UK fruit producer Berry Gardens is part of a consortium that has been funded to the tune of GBP2.5m (US$3.3m) to create what it describes as the “world’s first robotic farm”.
The money, from the Government’s enterprise body Innovate UK, will fund a project to demonstrate robotics and autonomous technologies at Clock House Farm in Kent, south of London.
Berry Gardens, which produces soft and stone fruits, said the trial will set out to deliver a “vision for the future of soft fruit growing, where robots will assist growers by carrying out essential, energy-intensive physical farm processes such as picking and packing fruit and treating crops to reduce critical pests and diseases”.

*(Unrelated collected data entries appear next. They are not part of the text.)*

(** [offset] moves to where the rest begins. *)
Definition moved (str : list byte) (offset : nat) (r : option (list byte)) : bool * nat :=
  match r with
  | Some r => (true, (length str - length r)%nat)
  | None => (false, offset)
  end.

Lemma match_strings_spec choices str offset :
  (offset <= length str)%nat -> match_strings choices str offset = Ret (moved str offset (ref_choice choices (drop offset str))).
Proof.
  intros Ho. induction choices as [|c choices IH]; cbn [match_strings ref_choice]; [done|].
  rewrite starts_at_spec, bind_ret by done. destruct (starts_with (drop offset str) c) eqn:E; [|exact IH].
  cbn. apply starts_with_spec in E as [r E]. pose proof (f_equal length E) as Hl.
  rewrite E, drop_app_length. rewrite length_drop, length_app in Hl. do 2 f_equal. lia.
Qed.

Lemma match_chars_spec choices str offset c r :
  drop offset str = c :: r ->
  match_chars choices str offset = Ret (moved str offset (if mem choices c then Some r else None)).
Proof.
  intros Hd. pose proof (f_equal length Hd) as Hl. rewrite length_drop in Hl. cbn [length] in Hl.
  assert (index str offset = Ret c) as Hi.
  { apply index_Some. rewrite <- (Nat.add_0_r offset), <- lookup_drop, Hd. done. }
  induction choices as [|x choices IH]; cbn [match_chars mem existsb]; [done|]. rewrite Hi, bind_ret.
  destruct (byte_eqb c x) eqn:E; cbn [orb]; [cbn; do 2 f_equal; lia|]. rewrite IH. done.
Qed.

Lemma match_impl_spec m str offset :
  (offset <= length str)%nat ->
  match m with state_char_alternation _ | state_wildcard => (offset < length str)%nat | _ => True end ->
  match_impl m str offset = Ret (moved str offset (ref_item m (drop offset str))).
Proof.
  intros Ho Hlt. destruct m as [text|choices|choices|]; cbn [match_impl ref_item].
  - pose proof (match_strings_spec [text] str offset Ho) as H. cbn [match_strings] in H.
    rewrite starts_at_spec, bind_ret in * by done. rewrite <- H. by destruct (starts_with _ _).
  - by apply match_strings_spec.
  - destruct (drop offset str) as [|c r] eqn:Hd; [apply (f_equal length) in Hd; rewrite length_drop in Hd; simpl in Hd; lia|].
    by apply match_chars_spec.
  - destruct (drop offset str) as [|c r] eqn:Hd; [apply (f_equal length) in Hd; rewrite length_drop in Hd; simpl in Hd; lia|].
    pose proof (match_chars_spec ["."%byte] str offset c r Hd) as H. cbn [match_chars mem existsb] in H.
    rewrite (index_Some _ offset c), bind_ret in * by (rewrite <- (Nat.add_0_r offset), <- lookup_drop, Hd; done).
    rewrite orb_false_r in H. rewrite <- H. by destruct (byte_eqb c "."%byte).
Qed.

Lemma drop_suffix (str w r : list byte) offset :
  drop offset str = w ++ r -> (offset <= length str)%nat -> drop (length str - length r) str = r.
Proof.
  intros Hd Ho. pose proof (f_equal length Hd) as Hl. rewrite length_drop, length_app in Hl.
  replace (length str - length r)%nat with (offset + length w)%nat by lia.
  rewrite <- drop_drop, Hd. apply drop_app_length.
Qed.

Lemma ref_repeat_suffix n m rest : item_nonempty m -> exists w, rest = w ++ (ref_repeat n m rest).2.
Proof.
  intros Hm. revert rest. induction n as [|n IH]; intros rest; cbn [ref_repeat]; [by exists []|].
  destruct (ref_item m rest) as [r|] eqn:E; [|by exists []].
  destruct (ref_item_shorter m rest r Hm E) as (w & -> & _). destruct (IH r) as [w' Hw].
  destruct (ref_repeat n m r) as [k r']. cbn in *. exists (w ++ w'). by rewrite <- app_assoc, <- Hw.
Qed.

(** *** The loops *)

Section Matcher.
Context (str : list byte) (Hlen : Z.of_nat (length str) + 1 < 2 ^ 64).

Lemma loop_bounded fuel s offset :
  item_nonempty (impl s) -> rep s = once \/ rep s = zero_or_one -> (offset < length str)%nat ->
  state_match_loop (S fuel) s str offset 0
  = let (b, r) := ref_state s (drop offset str) in Ret (b, (length str - length r)%nat).
Proof using Type.
  intros Hm Hr Ho. cbn [state_match_loop]. rewrite match_impl_spec, bind_ret; [|lia|by destruct (impl s)].
  assert (most (rep s) (drop offset str) = 1%nat) as Hmost by (by destruct Hr as [-> | ->]).
  unfold ref_state. rewrite Hmost. cbn [ref_repeat]. destruct (ref_item (impl s) (drop offset str)) as [r|] eqn:E.
  - cbn [moved]. by destruct Hr as [-> | ->].
  - cbn [moved]. rewrite length_drop. replace (length str - (length str - offset))%nat with offset by lia. by destruct Hr as [-> | ->].
Qed.

Lemma loop_unbounded fuel n s offset c :
  item_nonempty (impl s) -> match impl s with state_literal _ | state_string_alternation _ => True | _ => False end ->
  rep s = zero_or_more \/ rep s = one_or_more ->
  (offset <= length str)%nat -> (length str - offset <= n)%nat -> (length str - offset < fuel)%nat ->
  (c + (length str - offset) <= length str)%nat ->
  state_match_loop fuel s str offset (Z.of_nat c)
  = let (k, r) := ref_repeat n (impl s) (drop offset str) in
    Ret (repetition_satisfied (rep s) (Z.of_nat (c + k)), (length str - length r)%nat).
Proof using Hlen.
  intros Hm Hi Hr. revert n offset c. induction fuel as [|fuel IH]; intros n offset c Ho Hn Hf Hc; [lia|].
  cbn [state_match_loop]. rewrite match_impl_spec, bind_ret; [|lia|by destruct (impl s)].
  assert (forall z, should_repeat (rep s) z = true) as Hs by (by destruct Hr as [-> | ->]).
  destruct (ref_item (impl s) (drop offset str)) as [r|] eqn:E; cbn [moved andb].
  - rewrite Hs. destruct (ref_item_shorter _ _ _ Hm E) as (w & Hw & Hne).
    pose proof (f_equal length Hw) as Hl. rewrite length_drop, length_app in Hl.
    assert (0 < length w)%nat by (destruct w; [done|simpl; lia]).
    destruct n as [|n]; [lia|]. cbn [ref_repeat]. rewrite E.
    replace (u64 (Z.of_nat c + 1)) with (Z.of_nat (c + 1)) by (unfold u64; rewrite wrap_small; lia).
    rewrite (IH n) by lia. rewrite (drop_suffix str w r offset) by (done || lia).
    destruct (ref_repeat n (impl s) r) as [k r']. do 3 f_equal. lia.
  - assert (ref_repeat n (impl s) (drop offset str) = (0%nat, drop offset str)) as -> by (destruct n; cbn [ref_repeat]; by rewrite ?E).
    rewrite Nat.add_0_r, length_drop. do 3 f_equal. lia.
Qed.

Lemma state_match_spec fuel s offset :
  state_safe s -> (offset < length str)%nat -> (length str < fuel)%nat ->
  state_match fuel s str offset = let (b, r) := ref_state s (drop offset str) in Ret (b, (length str - length r)%nat).
Proof using Hlen.
  intros Hs Ho Hf. pose proof (safe_nonempty s Hs) as Hm. unfold state_match.
  destruct (decide (rep s = once \/ rep s = zero_or_one)) as [Hr|Hr].
  - destruct fuel as [|fuel]; [lia|]. by apply loop_bounded.
  - assert (rep s = zero_or_more \/ rep s = one_or_more) as Hr' by (destruct (rep s); naive_solver).
    assert (match impl s with state_literal _ | state_string_alternation _ => True | _ => False end) as Hi
      by (unfold state_safe in Hs; destruct (impl s); naive_solver).
    pose proof (loop_unbounded fuel (length (drop offset str)) s offset 0 Hm Hi Hr' ltac:(lia)) as H.
    rewrite length_drop in H. change 0 with (Z.of_nat 0). rewrite H by lia. unfold ref_state.
    replace (most (rep s) (drop offset str)) with (length str - offset)%nat by (rewrite <- length_drop; by destruct Hr' as [-> | ->]).
    by destruct (ref_repeat _ _ _).
Qed.

Lemma match_loop_spec fuel sts offset :
  Forall state_safe sts -> (offset <= length str)%nat -> (length str < fuel)%nat ->
  match_loop fuel sts str offset = Ret (ref_match sts (drop offset str)).
Proof using Hlen.
  intros Hs. revert offset. induction Hs as [|s sts Hs Hss IH]; intros offset Ho Hf; cbn [match_loop ref_match]; [done|].
  destruct (decide (offset < length str)%nat) as [Hlt|Hge].
  - rewrite (proj2 (Nat.ltb_lt _ _) Hlt), state_match_spec by done.
    assert (forall b : bool, match drop offset str with [] => false | _ => b end = b) as Hd.
    { intros b. destruct (drop offset str) eqn:E; [|done]. apply (f_equal length) in E. rewrite length_drop in E. simpl in E. lia. }
    rewrite Hd.
    destruct (ref_repeat_suffix (most (rep s) (drop offset str)) (impl s) (drop offset str) (safe_nonempty s Hs)) as [w Hw].
    unfold ref_state. destruct (ref_repeat (most (rep s) (drop offset str)) (impl s) (drop offset str)) as [k r']. cbn [snd] in Hw.
    rewrite bind_ret. destruct (repetition_satisfied _ _); [|done]. cbn [andb]. rewrite IH by lia.
    by rewrite (drop_suffix str w r' offset).
  - rewrite (proj2 (Nat.ltb_ge _ _)) by lia. by rewrite drop_ge by lia.
Qed.
End Matcher.

(** *** The loops are greedy *)

Lemma ref_choice_takes choices text :
  match ref_choice choices text with
  | Some r => exists w before after, choices = before ++ w :: after /\ text = w ++ r /\ Forall (fun v => ~ v `prefix_of` text) before
  | None => Forall (fun v => ~ v `prefix_of` text) choices
  end.
Proof.
  induction choices as [|c choices IH]; cbn [ref_choice]; [done|]. destruct (starts_with text c) eqn:E.
  - apply starts_with_spec in E as [r ->]. rewrite drop_app_length. by exists c, [], choices.
  - assert (~ c `prefix_of` text) as Hc by (intros Hp; apply starts_with_spec in Hp; congruence).
    destruct (ref_choice choices text) as [r|]; [|by constructor].
    destruct IH as (w & before & after & -> & Ht & Hb). exists w, (c :: before), after. split_and!; [done|done|by constructor].
Qed.

Lemma ref_item_choice m text : ref_item m text = ref_choice (alternatives m) text.
Proof.
  destruct m as [t|choices|choices|]; cbn [ref_item alternatives]; try done.
  - induction choices as [|x choices IH]; cbn [map ref_choice]; [by destruct text|]. destruct text as [|c text]; [done|].
    cbn [mem existsb starts_with]. destruct (byte_eqb c x); [done|exact IH].
  - destruct text as [|c text]; [done|]. cbn. by destruct (byte_eqb c "."%byte).
Qed.

Lemma takes_unique m text w w' : takes m text w -> takes m text w' -> w = w'.
Proof.
  intros (b & a & E & Hp & Hb) (b' & a' & E' & Hp' & Hb'). rewrite E in E'. clear E.
  revert b' E' Hb'. induction Hb as [|x b Hx Hb IH]; intros [|y b'] E' Hb'; injection E' as E1 E2; subst; try done;
    apply Forall_cons in Hb' as [Hy Hb']; [done|by apply IH with b'].
Qed.

Lemma ref_item_takes m text :
  match ref_item m text with
  | Some r => exists w, text = w ++ r /\ takes m text w
  | None => forall w, ~ takes m text w
  end.
Proof.
  rewrite ref_item_choice. pose proof (ref_choice_takes (alternatives m) text) as H. destruct (ref_choice _ text) as [r|].
  - destruct H as (w & before & after & E & -> & Hb). exists w. split; [done|]. exists before, after. split_and!; [done|by exists r|done].
  - intros w (before & after & E & Hp & _). rewrite E in H. apply Forall_app in H as [_ H]. by apply Forall_cons in H as [H _].
Qed.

The consortium also includes Saga Robotics, the University of Lincoln, the University of Reading, the Manufacturing Technology Centre, and communications firm BT.
Richard Harnden, director of research at Berry Gardens Growers, said: “We have been partnered with the University of Lincoln and Saga Robotics for the past six years and this project will demonstrate at scale our jointly developed new capabilities in robotics for the UK soft fruit industry.”
The company said that the project – dubbed Robot Highways – will also provide solutions for moving the sector towards a carbon-zero future with an estimated 20% reduction in fruit waste, a 90% reduction in fungicide use and a “huge reduction” in the use of fossil fuel across all farm logistic operations.